The level of customization for graphics and input settings is certainly high. This yields a lot of granularity in letting you fine-tune the game to your system. You may also adjust field of view and turn off post-processing effects like motion blur and sharpening. Both AMD and NVIDIA have released Game Ready drivers yesterday, which we used for all our testing-good to see that GPU companies got the gamers covered. We also used the public version of DOOM Eternal which includes a day 1 patch.

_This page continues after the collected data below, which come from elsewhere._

(** * set-refresh-rate.py: a shallow embedding and its verified properties

    The script talks to Mutter's [org.gnome.Mutter.DisplayConfig] service:
    it fetches the current state, flattens the per-connector mode
    catalogues, picks a target mode and submits a rebuilt logical-monitor
    configuration.

    The embedding follows the Python source function by function.  Values
    that come out of [GLib.Variant.unpack ()] are Python tuples, lists,
    dicts and scalars; the D-Bus signature fixes their shape, so the main
    development works on records, and a dynamically typed copy of
    [parse_modes] covers inputs that do not have that shape.  Refresh rates
    and scales are IEEE binary64 numbers, exactly like Python's [float]. *)

From Stdlib Require Import ZArith List String Bool Lia.
From Stdlib Require Import Floats.PrimFloat.
From Stdlib Require Import Floats.SpecFloat Floats.FloatOps Floats.FloatAxioms.
From stdpp Require Import base list strings option.

Local Open Scope string_scope.
Local Open Scope list_scope.
Set Warnings "-register-all,-inexact-float".

(** ** Python values *)

(** What [unpack ()] can produce.  A dict keeps its insertion order, so
    it is an association list; the keys of an [a{sv}] map are strings.
    A [str] is held as the bytes of its UTF-8 encoding (D-Bus strings are
    valid UTF-8), so one character may take several bytes. *)
Inductive pyval :=
| PNone
| PBool (b : bool)
| PInt (z : Z)
| PFloat (f : float)
| PStr (s : string)
| PTuple (items : list pyval)
| PList (items : list pyval)
| PDict (items : list (string * pyval)).

Definition pydict := list (string * pyval).

(** [d.get (k, default)] *)
Fixpoint dict_get (d : pydict) (k : string) (default : pyval) : pyval :=
  match d with
  | [] => default
  | (k', v) :: rest => if String.eqb k' k then v else dict_get rest k default
  end.

(** Python truth value testing, as used by [if m['is_current']]. *)
Definition truthy (v : pyval) : bool :=
  match v with
  | PNone => false
  | PBool b => b
  | PInt z => negb (Z.eqb z 0)
  | PFloat f => negb (PrimFloat.eqb f 0%float)
  | PStr s => negb (String.eqb s "")
  | PTuple items => negb (Nat.eqb (length items) 0)
  | PList items => negb (Nat.eqb (length items) 0)
  | PDict items => negb (Nat.eqb (length items) 0)
  end.

(** ** Exceptions and the error monad *)

Inductive exn :=
| ValueError
| TypeError
| AttributeError
| UnboundLocalError (var : string)
| GLibError (msg : string).

Inductive result (A : Type) :=
| Ok (a : A)
| Raise (e : exn).
Arguments Ok {A} a.
Arguments Raise {A} e.

#[global] Instance result_ret : MRet result := fun _ a => Ok a.
#[global] Instance result_bind : MBind result := fun _ _ f m =>
  match m with
  | Ok a => f a
  | Raise e => Raise e
  end.
#[global] Instance result_fmap : FMap result := fun _ _ f m =>
  match m with
  | Ok a => Ok (f a)
  | Raise e => Raise e
  end.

Hardware requirements are very modest overall-even at the highest setting. For fluid 1080p gaming even a RX 570 or GTX 1060 is sufficient. To achieve 60 FPS at 1440p, a GTX 1660 or RX 580 is enough! Some might say "good optimization"; I'm not denying it, but why not give gamers with the proper hardware the option to crank up the details? Even at 4K requirements are mild; a Radeon RX 5700 or RTX 2060 Super will be able to drive 60 FPS here. DOOM Eternal seems to be a posterchild to show off the improved capabilities of AMD's RDNA architecture, as the Radeon RX 5700 XT beats the Vega-based Radeon VII by quite a big margin at lower resolution. For 1440p and 4K, VRAM requirements are fine. We measured around 7-8 GB, which is something most graphics cards in this segment can handle just fine. At lower resolution, the Ultra Nightmare profile does require 7 GB VRAM, which means cards with 3 GB or 4 GB VRAM will be challenged. The good thing is that our results show no major loss of performance (due to VRAM) for GTX 1060 3 GB and RTX 570 4 GB. What's surprising is that the RX 5500 XT 4 GB is doing much worse than expected. My best guess is that AMD's VRAM management for Navi isn't as refined yet as that for Polaris. What could be a reason is that RX 5500 XT is only physically x8 PCI-Express lanes, which limits the bandwidth between CPU and GPU, whereas the GTX 1060 and RX 570 are x16 lane cards. At least the game doesn't crash when VRAM is exceeded, and continues to run just fine.